Même transparence sur le point de l’environnement : il n’est pas omis que l’IA elle-même consomme beaucoup de ressources en électricité et en eau. L’IA accélère également l’obsolescence des équipements informatiques pour lesquels il faut par conséquent prévoir la gestion des déchets et/ou le recyclage. L’élan d’optimisme jaillit alors et en gras dans le texte :
« Sea como fuere, todo apunta a que estos costes se verán superados por las ganancias de eficiencia que nos brindará la IA, y que su aportación a la lucha medioambiental será positiva. » (p. 37)
[Traduction libre : Quoi qu’il en soit, tout porte à croire que ces coûts seront compensés par les gains d’efficacité que nous apportera l’IA et que sa contribution à la lutte environnementale sera positive.]

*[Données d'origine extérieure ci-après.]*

Definition read_child_pipe (v : proc_arg) (size : Z) (err : bool) (st : proc_state W) : result (list Z) failure * proc_state W :=
  match process_io_size size with
  | Err m => (io_error m, st)
  | Ok size =>
      on_child v (fun c w =>
        if err && negb (stderr_pipe c) then (Err "child stderr is not piped", w)
        else if negb err && negb (stdout_pipe c) then (Err "child stdout is not piped", w)
        else
          match read_pipe err (pid c) size w with
          | (Ok bytes, w) => (Ok (take (Z.to_nat size) bytes), w)
          | (Err e, w) => (Err ("reading child pipe failed: " +:+ e), w)
          end) st
  end.
Definition mux_process_child_read_stdout (v : proc_arg) (size : Z) : proc_state W -> result (list Z) failure * proc_state W := read_child_pipe v size false.
Definition mux_process_child_read_stderr (v : proc_arg) (size : Z) : proc_state W -> result (list Z) failure * proc_state W := read_child_pipe v size true.

(** ** Outputs *)

Definition output_of (v : proc_arg) (st : proc_state W) : result Output failure :=
  match output_handle v with
  | None => io_error "invalid process output handle"
  | Some h => match outputs st !! h with Some (o, _) => Ok o | None => io_error "invalid process output handle" end
  end.
Definition mux_process_output_status (v : proc_arg) (st : proc_state W) : result Z failure := let? o := output_of v st in Ok (status_code (out_status o)).
Definition output_bytes (v : proc_arg) (err : bool) (st : proc_state W) : result (list Z) failure :=
  let? o := output_of v st in Ok (if err then out_stderr o else out_stdout o).
Definition mux_process_output_stdout (v : proc_arg) : proc_state W -> result (list Z) failure := output_bytes v false.
Definition mux_process_output_stderr (v : proc_arg) : proc_state W -> result (list Z) failure := output_bytes v true.

End Processes.
End Process.
Lemma step_pinv k cl o cl' : pinv k cl -> k < 2 ^ 62 -> step cl o = Some cl' -> pinv (k + 1) cl'.
Proof.
  destruct cl as [kids st]. intros Hi Hk. assert (Hneu : forall st', neutral st st' -> Some (kids, st') = Some cl' -> pinv (k + 1) cl').
  { intros st' Hs [= <-]. by eapply pinv_neutral. }
  destruct o; try (cbn [step]; apply Hneu; apply configure_neutral).
  - cbn [step]. apply Hneu. unfold mux_process_command_new, insert_command. destruct allocated; (split_and!; [done|done|by right]).
  - cbn [step]. apply Hneu. unfold mux_process_command_shell, insert_command. destruct (not_empty _ _); [|by split_and!; [|done|left]].
    destruct allocated; (split_and!; [done|done|by right]).
  - cbn [step]. apply Hneu. unfold copy_command. destruct (copy_handle h (commands st)). by split_and!; [|done|left].
  - cbn [step]. apply Hneu. by split_and!; [|done|left].
  - cbn [step]. apply Hneu. unfold copy_output. destruct (copy_handle h (outputs st)). by split_and!; [|done|left].
  - cbn [step]. apply Hneu. by split_and!; [|done|left].
  - cbn [step]. destruct (mux_process_command_output _ _ _ _ _ _ _) as [[r st']|] eqn:E; [|done]. apply Hneu. by eapply output_neutral.
  - cbn [step]. apply Hneu. unfold mux_process_command_status. destruct (spec_of v st) as [spec|e]; [|by split_and!; [|done|left]].
    pose proof (fun p => law_status (make_command spec) (world st) p) as Hl. destruct (status (make_command spec) (world st)) as [r w]. by split_and!; [|exact Hl|left].
  - intros E. destruct (step_spawn k kids st v allocated Hi Hk) as (cl & E' & Hp). rewrite E in E'. by injection E' as ->.
  - by apply step_copy_child.
  - by apply step_drop_child.
  - by apply step_wait.
  - by apply step_try_wait.
  - by apply step_timeout.
  - cbn [step]. apply Hneu, on_child_neutral. intros c w p. unfold child_kill. destruct (exited c); [done|]. pose proof (law_kill (pid c) w p) as Hl.
    destruct (kill (pid c) w) as [[]]; done.
  - cbn [step]. apply Hneu, on_child_neutral. intros c w. apply terminate_same.
  - cbn [step]. apply Hneu. unfold mux_process_child_write_stdin. destruct (child_handle v); [|by split_and!; [|done|left]].
    destruct (process_input_bytes input) as [bs|]; [|by split_and!; [|done|left]]. apply on_child_neutral. intros c w p. case_match; [done|].
    pose proof (law_write (pid c) bs w p) as Hl. destruct (write_stdin (pid c) bs w) as [[]]; done.
  - by apply step_close.
  - cbn [step]. apply Hneu. unfold read_child_pipe. destruct (process_io_size size) as [n|]; [|by split_and!; [|done|left]].
    apply on_child_neutral. intros c w p. case_match; [done|]. case_match; [done|]. pose proof (law_read err (pid c) n w p) as Hl.
    destruct (read_pipe err (pid c) n w) as [[]]; done.
Qed.
Definition or_error (what : string) (r : option (option Z * csv_state)) : option (result csv_arg string * csv_state) :=
  match r with
  | Some (Some id, st) => Some (Ok (if String.eqb what "CsvReader" then ReaderArg id else WriterArg id), st)
  | Some (None, st) => Some (Err ("could not allocate " +:+ what), st)
  | None => None
  end.

Definition mux_csv_reader_from_bytes (bytes : option value) (has_headers : Z) (allocated : bool) : CIO (result csv_arg string) :=
  fun st =>
    match bytes with
    | Some (VBytes data) =>
        if MAX_CSV_INPUT_BYTES <? zlen data then Some (Err "CSV input exceeds the 16 MiB limit", st)
        else or_error "CsvReader" (add_csv_reader (negb (has_headers =? 0)) (MemoryInput data 0) allocated st)
    | _ => Some (Err "CSV reader input must be bytes", st)
    end.

Definition mux_csv_reader_from_reader (r : arg) (has_headers : Z) (allocated : bool) : CIO (result csv_arg string) :=
  fun st =>
    match on_streams (let+ h := handle r CReader true in let+ _ := retain_reader h in answer h) st with
    | None => None
    | Some (Err e, st) => Some (Err e, st)
    | Some (Ok h, st) =>
        or_error "CsvReader" (add_csv_reader (negb (has_headers =? 0)) (ReaderInput (mk_mux_reader h MAX_CSV_INPUT_BYTES false)) allocated st)
    end.

(** A call on the reader of the entry; the entry keeps what it consumed. *)
Definition with_reader {A} (id : Z)
    (f : csv_reader -> option (CsvInput * state W) -> result A string * csv_reader * option (CsvInput * state W)) (e : CsvReaderEntry) : CIO (result A string) :=
  fun st =>
    match f (reader e) (Some (source e, csv_streams st)) with
    | (r, rd, Some (src, s)) =>
        Some (r, mk_csv (<[id := mk_reader_entry rd src (entry_has_headers e) (reader_names e)]> (csv_readers st)) (csv_writers st) (csv_next_id st) s)
    | (_, _, None) => None
    end.

Definition labelled {A B} (label : string) (f : A -> B) (r : option (result A string * csv_state)) : option (result B string * csv_state) :=
  match r with
  | Some (Ok a, st) => Some (Ok (f a), st)
  | Some (Err e, st) => Some (Err (label +:+ e), st)
  | None => None
  end.

Definition mux_csv_reader_headers (v : csv_arg) : CIO (result value string) :=
  fun st =>
    match csv_stream_id_for v true "CsvReader" with
    | Err e => Some (Err e, st)
    | Ok id =>
        match csv_readers st !! id with
        | None => Some (Err "CsvReader is closed", st)
        | Some e =>
            if negb (entry_has_headers e) then Some (Ok (VList []), st)
            else labelled "CSV header error: " record_to_value_list
                   (with_reader id (reader_headers (fun len => through (csv_input_read len))) e st)
        end
    end.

Concernant l’éducation, je note qu’elle sera conçue à l’aide de l’IA et non en dehors, comme le prédisent pour la France les auteurs de l’ouvrage Ne faites plus d’études ! Apprendre autrement à l’ère de l’IA (2025).
Le point sur les systèmes de sécurité et la défense est, paradoxalement, le moins fourni : seules 3 pages le présentent. Volonté réelle afin de ne pas tout divulguer ou manque d’informations ?
L’approche du dernier scénario, dans l’espoir de réduire les inégalités, peut paraître un brin utopique. Il ne suffit pas de mettre l’IA entre les mains d’une personne peu qualifiée pour la faire monter en compétence, tout comme on a pu le constater lorsque Internet est arrivé aux masses : 25 ans après, il existe toujours des inégalités d’accès et d’utilisation. Que fait-on des citoyens qui, pour une raison ou une autre, n’adopteront jamais l’IA ?
Cependant, il est notable que le document ne donne pas de faux espoirs sur les chances de réduction des inégalités ni sur le partage des richesses (p. 48) et affiche le doute quant à l’avenir des inégalités liées au genre, à la race ou à la classe sociale dans le contexte d’une adoption massive de l’IA (p. 48).
Pour terminer, j’aurais pu, oui, utiliser l’IA pour faire un résumé de ce document de 84 pages… lui-même indiqué comme ayant été en partie généré par l’IA :
« El texto y las imágenes de este proyecto se han realizado con la ayuda de una IA. »
J’ai pourtant préféré m’imprégner de l’entièreté du document afin d’en comprendre l’articulation d’une part et pour en extirper les « sous-textes », les connotations, d’autre part. Cela constitue aussi une information sur la stratégie adoptée, sur comment elle est transmise et à quel dessein.